A Party or Non-Party that makes original documents or materials available for inspection need not designate them for protection until after the inspecting Party has indicated which material it would like copied and produced. During the inspection and before the designation, all of the material made available for inspection shall be deemed "HIGHLY CONFIDENTIAL" Material. After the inspecting Party has identified the documents it wants copied and produced, the Producing Party must determine which documents, or portions thereof, qualify for protection under this Order. Then, before producing the specified documents, the Producing Party must affix the appropriate legend ("CONFIDENTIAL" or "HIGHLY CONFIDENTIAL — ATTORNEYS' EYES ONLY" or "HIGHLY CONFIDENTIAL — SOURCE CODE" to each page that contains Protected Material. If only a portion or portions of the material on a page qualifies for protection, the Producing Party also must clearly identify the protected portion(s) (e.g., by making appropriate markings in the margins) and must specify, for each portion, the level of protection being asserted.
(b) for testimony given in deposition or in other pretrial or trial proceedings, that the Designating Party identify on the record, before the close of the deposition, hearing, or other proceeding, all protected testimony and specify the level of protection being asserted. When it is impractical to identify separately each portion of testimony that is entitled to protection and it appears that substantial portions of the testimony may qualify for protection, the Designating Party may invoke on the record (before the deposition, hearing, or other proceeding is concluded) a right to have up to 21 days to identify the specific portions of the testimony as to which protection is sought and to specify the level of protection being asserted. Only those portions of the testimony that are appropriately designated for protection within the 21 days shall be covered by the provisions of this Protective Order. Alternatively, a Designating Party may specify, at the deposition or up to 21 days afterwards if that period is properly invoked, that the entire transcript shall be treated as "CONFIDENTIAL" or "HIGHLY CONFIDENTIAL — ATTORNEYS' EYES ONLY."
(c) for information produced in some form other than documentary and for any other tangible items, that the Producing Party affix in a prominent place on the exterior of the container or containers in which the information or item is stored the legend "CONFIDENTIAL" or "HIGHLY CONFIDENTIAL — ATTORNEYS' EYES ONLY" or "HIGHLY CONFIDENTIAL — SOURCE CODE." If only a portion or portions of the information or item warrant protection, the Producing Party, to the extent practicable, shall identify the protected portion(s) and specify the level of protection being asserted.
(d) for information produced on a CD-ROM, designation shall be made by visibly marking the CD-ROM as "CONFIDENTIAL" or "HIGHLY CONFIDENTIAL — ATTORNEYS' EYES ONLY" or "HIGHLY CONFIDENTIAL — SOURCE CODE."

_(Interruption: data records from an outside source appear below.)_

Lemma parse_dates_frame df column parse_format report tname qdir fs fs' df' report' col :
  getitem df column = Some col ->
  parse_dates df column parse_format report tname qdir fs = (fs', Ok (df', report')) ->
  let fmt := datetime_format parse_format (s_values col) in
  let bad := length (filter (parse_failed fmt) (s_values col)) in
  let parsed := sum_bool (map (fun c => bool_decide (to_datetime fmt c <> None)) (s_values col)) in
  let values := map (normalised fmt) (s_values col) in
  df' = (if 0 <? parsed
         then setitem df column (dtype_for (s_dtype col) values) values
         else df)
  /\ report' = (if 0 <? bad
                then add report (tname +:+ "_" +:+ column +:+ "_date_parse") tname
                       (Some column) "quarantine_unparsed_dates" bad
                       ("format=" +:+ match parse_format with
                                      | Some (String c f) => String c f
                                      | _ => "auto"
                                      end)
                else report)
  /\ (bad = 0 -> fs' = fs).
Proof.
  intros Hcol Hrun fmt bad parsed values. revert Hrun. unfold parse_dates. rewrite Hcol.
  fold fmt. rewrite zip_with_map_l, !map_map.
  assert (sum_bool (map (fun c => bool_decide (to_datetime fmt c = None) && notna c)
                      (s_values col)) = bad) as ->.
  { apply sum_bool_filter. intros c. unfold parse_failed, notna, isna.
    rewrite andb_true_iff, negb_true_iff, !bool_decide_eq_true, bool_decide_eq_false.
    tauto. }
  fold parsed.
  assert (loc_setitem df (map (fun c => bool_decide (to_datetime fmt c <> None)) (s_values col))
            column
            (map (fun c => match to_datetime fmt c with Some t => Ts t | None => NaN end)
               (s_values col))
          = setitem df column (dtype_for (s_dtype col) values) values) as Hset.
  { unfold loc_setitem. rewrite Hcol.
    rewrite (where_set_map (fun c => bool_decide (to_datetime fmt c <> None))
               (fun c => match to_datetime fmt c with Some t => Ts t | None => NaN end)).
    assert (map (fun x => if bool_decide (to_datetime fmt x <> None)
                          then match to_datetime fmt x with Some t => Ts t | None => NaN end
                          else x) (s_values col) = values) as ->.
    { apply map_ext. intros c. unfold normalised.
      destruct (to_datetime fmt c); [rewrite bool_decide_eq_true_2 by discriminate|
                                     rewrite bool_decide_eq_false_2 by (intros Hn; apply Hn; reflexivity)];
        reflexivity. }
    reflexivity. }
  unfold io_bind.
  destruct bad as [|n] eqn:Hbad.
  - change (0 <? 0) with false. cbv beta iota.
    unfold ret. destruct (0 <? parsed); intros [= <- <- <-]; rewrite ?Hset; repeat split.
  - change (0 <? S n) with true. cbv beta iota.
    destruct (to_csv _ _ _ fs) as [fs1 [[]|e]]; [|discriminate].
    unfold ret. destruct (0 <? parsed); intros [= <- <- <-]; rewrite ?Hset;
      (split; [reflexivity|]; split; [reflexivity | discriminate]).
Qed.
(** * tiktok-monitor: state store, webhook delivery and poll scheduler

    A shallow embedding of the core of the monitor:
    - [StateManager]    (state/state-manager.ts)
    - [WebhookClient]   (webhook/webhook-client.ts)
    - [PollingScheduler] (scheduler/polling-scheduler.ts)

    Conventions of the embedding.
    - A JavaScript [number] that the program uses as a count, a status code,
      a duration or a time value is an integer [Z]; fractional numbers, NaN
      and the infinities are outside the model.
    - A [Date] is its time value in milliseconds ([Z]); the Invalid Date is
      outside the model.
    - A [Map] is an association list in insertion order with unique keys.
    - An [async] method is a state transformer over a [World] that holds the
      in-memory state of the manager, the backing file and the trace of the
      observable effects; a rejected promise is the [Throw] completion.
    - The outside world (clock, network, file-system faults, the platform's
      date codec) is an [Env] of oracles; an oracle is asked at the logical
      time of the call, which is the number of effects observed so far. *)

From Stdlib Require Import ZArith NArith List String Ascii Bool Lia.
From Stdlib Require Import Permutation Sorted.
From Stdlib Require Import DecimalString DecimalZ.
Import ListNotations.
(* ===== verification/Prelude.v ===== *)
(** * Taguru: a verification library

    Taguru is a memory server for language models: named contexts, each an
    association graph of weighted, attributed triples, kept in memory, logged,
    imaged to disk, read by cue, by position, by wording and by walking, and
    grouped into bundles that retrieval addresses as one; beside each graph lies the
    store of the passages it was read from.  This library is a shallow embedding of the core of the crate under [src/]: the graph and all its
    operations, the files that make it durable, the entry that moves a context
    between memory and disk, the passage store, and the components around it whose
    correctness is their own (the change feed, the retrieval cache, the circuit
    breaker, community detection, groups, schemas).  The definitions are executable and keep the names of the
    code; paths below are relative to the crate root [src/src/].

    ** How the embedding reads

    - Numbers are [N] at the code's width: ids and offsets are [u32] bounded by
      [U32_MAX] with [NIL] the null link, counters [u64].  Where a sum can pass
      its width the wrapping, the saturation or the refusal is written out, as a
      release build does it ([u64_add], [checked_add], [accumulate_saturating]).
      Weights are the kernel's binary64 floats (F64), compared by [total_cmp].
      Strings are UTF-8 bytes (Bytes); a [BTreeMap] is a [gmap] iterated in name
      order, a [HashMap] a [gmap] whose order the theorems quantify over or do not
      depend on.
    - A function that can panic returns an [option], [None] being the panic: an
      index out of range, an [unwrap], an exhausted id space.  A Rust [Result] is
      [result].  A [&mut self] method returns the new state on every path, so that
      an error changes nothing only where a theorem says so.
    - Outside effects are arguments: the outcome of every disk call ([AtomicIo],
      [CommitIo] and the [Io] records of Wal and Entry), the clock of the breaker,
      a deadline as the schedule of its answers, poll by poll.
    - A method that holds its lock throughout is one step.  The flush, which drops
      the entry's lock between staging and publishing, is two.

    ** The files

    Shared ground.  Prelude: widths, results, fallible list access, generic
    lemmas, hints.  Bytes: UTF-8, little-endian integers, name order, FNV-1a.  F64: the
    order and the sums of weights.  Crc32c ([crc32c.rs]): the checksum, equal to
    the bitwise definition, and the bursts it detects.

    The graph ([context.rs] and [context/]).
    - State.  Graph is the record [Context]: nine flat buffers, derived maps and
      counters.  Chains is the theory of the singly linked lists threaded
      through them, Names that of one namespace, EntryIndex
      ([entry_index.rs]) the bigram index of spellings.  Wf is the invariant
      [wf], which every operation keeps: buffers, chains, maps, indexes and
      counters agree and fit their widths.  AttrChains has the one
      update lemma behind every change of an attribution chain.
    - Specification.  Facts reads a context as the list of its facts and states
      each operation on that list.
    - Writes ([write.rs], [sources.rs], [alias.rs]).  Write, Intern, WriteWf,
      Upsert, FactsWrite, Refine: [upsert] keeps the invariant, refuses without a
      change, and refines [assert_fact].  Sources, SourcesThm, Sample: the two
      retractions.  Alias, AliasDead, AliasClaims: both namespaces
      through the class [AliasSpace], the pre-flight check against the writes it
      predicts, and the pages.  Compact, CompactInstall,
      CompactClaims: a compaction keeps exactly the live facts and never runs out
      of room.
    - Reads ([query.rs], [window.rs], [stats.rs]).  Query has the walks over a
      lens ([EdgeLens]); QueryThm proves them against any lens that views the
      facts ([LensView]), so that the plain and the windowed reads share one
      proof; QueryClaims, Describe and Stats give the answers, and that a query reads
      the chains of its narrowest position and no others.
    - Walks ([traverse.rs]).  Traverse, with Bfs and Explore for the breadth-first
      search, Unreached for the audit, Activate and ActivateClaims for spreading
      activation (each score the activation of an endpoint, carried from an origin, and
      none missed or below what an endpoint gives), Paths, PathsThm and PathsClaims for simple paths under a budget.
    - Wording ([resolve.rs]).  Resolve, EntryScore, TwinsThm and ResolveClaims:
      the index answers what scoring every spelling on its own would.
    - Communities ([community.rs], [hash.rs]).  Communities and CommunityReport
      are the detection, CommunityThm, CommunityLevels and CommunityClaims its
      hierarchy of connected classes.

    Durability.
    - The image ([context/image.rs]).  Image, ImageIndex and Restore are the codec,
      the validation and [from_bytes]; ImageChains, ImageAttr,
      ImageLoad, RestoreThm and RestoreClaims prove the round trip, that exactly
      the well-formed images are accepted, and that short damage is refused.
    - The log ([wal.rs], [registry/wal_replay.rs]).  Wal, WalThm and WalClaims: appends, torn
      tails, healing, and what a log covers, for any vocabulary of operations.  WalReplay and DurableThm: replaying what was applied
      rebuilds it, up to [agree] (Agree), the equivalence of contexts that differ
      only in what a load rebuilds in its own order.
    - The entry ([registry/engine.rs], [registry/meta_io.rs], [storage.rs]).  Entry is the slot with
      its image, log and sidecar; EntryWrite, EntryFlush and
      EntryClaims prove that no acknowledged write is lost over any interleaving
      of loads, writes, flushes, evictions, compactions, restarts and power cuts.  The
      state of the proof carries, beside the entry and the flush in flight, the
      context a restart goes back to while a compaction has not landed.

    Passages ([paragraph.rs], [passages.rs]).  Paragraph is the splitter, with the
    grammar of lines it parses by; Passages the records, the snapshot codec and the
    store over its snapshot, log and legacy file; PassageThm proves the codec's round
    trip, PassageClaims that a record answers what was submitted and that the store
    loses no acknowledged passage.

    Around it.  Changes ([registry/changes.rs]), RetrievalCache
    ([registry/retrieval_cache.rs]) and Breaker ([breaker.rs]) are each definitions,
    invariant and claim; the breaker's traffic carries the failures recorded since
    the last success, the history its state is measured by.  Groups ([groups.rs], the reconciliation of
    [registry/boot.rs]) and GroupStore ([registry/group_ops.rs]) are the nesting
    validator and the writes; GroupsThm and GroupClaims prove the validator exact,
    the boot's repair sound, and that every write keeps the collection live.
    Schema ([schema.rs], [schema/check.rs]) is the schema document, its installation
    and the check of a write; SchemaClaims proves the hierarchy closed exactly and
    the check right about the graph the whole write is going to leave, its retraction,
    operations and declared aliases applied.

    The components meet at a few interfaces: the walks of Traverse and the reads of Query know a
    context through a lens; the entry drives the graph through [apply_op], the
    log's one interpreter, whose theorems (total, invariant kept, refusals change
    nothing, agreement kept) are all EntryClaims uses of the graph; the image is
    known to the entry by its round trip alone; the log is proved for any
    operation type with the serializer's laws, and the entry and the passage store
    are its two clients.

    ** Fuel

    - Structural recursion could not carry a chain walk, a search loop or a stack
      loop, so those take fuel.  Chain walks get the length of the table, which a chain
      without repetition cannot outrun ([wf] bars repetition, and a load that
      claims a row twice refuses).  Searches get one round per concept, activation
      [activate_fuel] (the origins and what each concept's edges can push), the path walk
      [walk_fuel] (two steps per unit of its budget), the nesting validator and the
      type hierarchy their caps, the group closure one step per name, the landing order one per record.
      In each case a theorem says the code returns; none is conditional on it.
    - The one exception is the moving passes of a Louvain level, which repeat
      until nothing moves: rounding does not promise that, so the theorem says the
      detection returns unless the fuel runs out with the deadline still open.

    ** What is assumed

    - Third-party code is a class of parameters.  [UnicodeTables]: lower case and
      compatibility normalization, with no law.  [WalJson] and [WalJsonLaws]: the
      entry points of the JSON library the log uses; a written record parses back
      to its reread operation (a weight may come back an ulp away), a proper prefix
      of a line does not parse.  Sample instantiates the
      first with ASCII tables, WalThm and EntryClaims the second.
    - [op_ok] bounds an operation of the log by the widths the id space, the arena and
      the counters have left; without it a counter wraps and an id space refuses or panics.
      Claims about a context ask for [wf], which creation, every operation and
      every load establish; some ask for [entry_room], the ceiling of the entry
      index.
    - Of the legacy passages file the JSON parser is a parameter with no law.
    - The claim on the passage store leaves out what the code gives up itself: an append
      that failed and whose rollback failed too, and a legacy file that could not be
      read; PassageClaims runs both and loses passages.  It asks that an operation
      reads back as it was written and fits the widths of the snapshot.
    - The claim on durability leaves out what the code gives up itself: a truncation
      of the log that took effect and reported failure, an unread log length, and a
      recovery flush that finds another in flight or does not land.  EntryClaims runs
      the first and loses a write.  A compaction may find a flush in flight and its
      own may fail; until an image of it lands, a restart goes back to the context
      it replaced with the writes since replayed, and loses the compaction only.
    - The claim on the schema check asks that the reserved label is not an alias of
      another, and that the labels of the operations settle: followed through the
      aliases the batch declares, then the live ones, each comes within four hops to
      a name the batch does not redirect and the graph holds for its own.  Every
      label does when the batch declares no label alias.  An example for each shows
      what the code does without it.
    - The breaker reads the clock once per call.

    ** What is not modelled

    - Third-party services and their glue: embedding and chat providers, HTTP and
      MCP surfaces, authentication, the sharding router, replication to an object
      store, tree-sitter code maps, command lines, metrics, benchmarks.  They
      parse, forward and render; what they rely on is not in the repository.
    - Of the entry: the lexical and vector sidecars of its passages, deletion and
      rename, and the budget sweep that chooses what to evict.  Of the boot:
      the directory scan and the renames it resumes.  Files are known by the name
      they stand for.
    - Gloss, consolidation, passage search and the evidence
      pipeline: derived answers over the modelled state, in scope for the method
      and left for later.
    - The wording of messages, log lines and the heap estimates. *)

From stdpp Require Export base tactics numbers list option gmap sorting.
From stdpp Require Import strings.
From Stdlib Require Import NArith ZArith Lia.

27. Inadvertent Failures to Designate. If, through inadvertence, a Producing Party provides any information pursuant to this Action that qualifies under the appropriate standards as Protected Material, without marking such information as Protected Material, the Producing Party may subsequently inform the Receiving Party of the protected nature of the disclosed information, and the Receiving Party shall treat the disclosed information as if it had been initially designated as Protected Material upon receipt of written notice from the Producing Party. To the extent the Receiving Party has already disclosed such information, such disclosure does not violate this Protective Order, but the Receiving Party shall make reasonable efforts to promptly collect any copies of disclosed material that have been provided to individuals other than those authorized under this Protective Order, and shall destroy or return them to the Producing Party.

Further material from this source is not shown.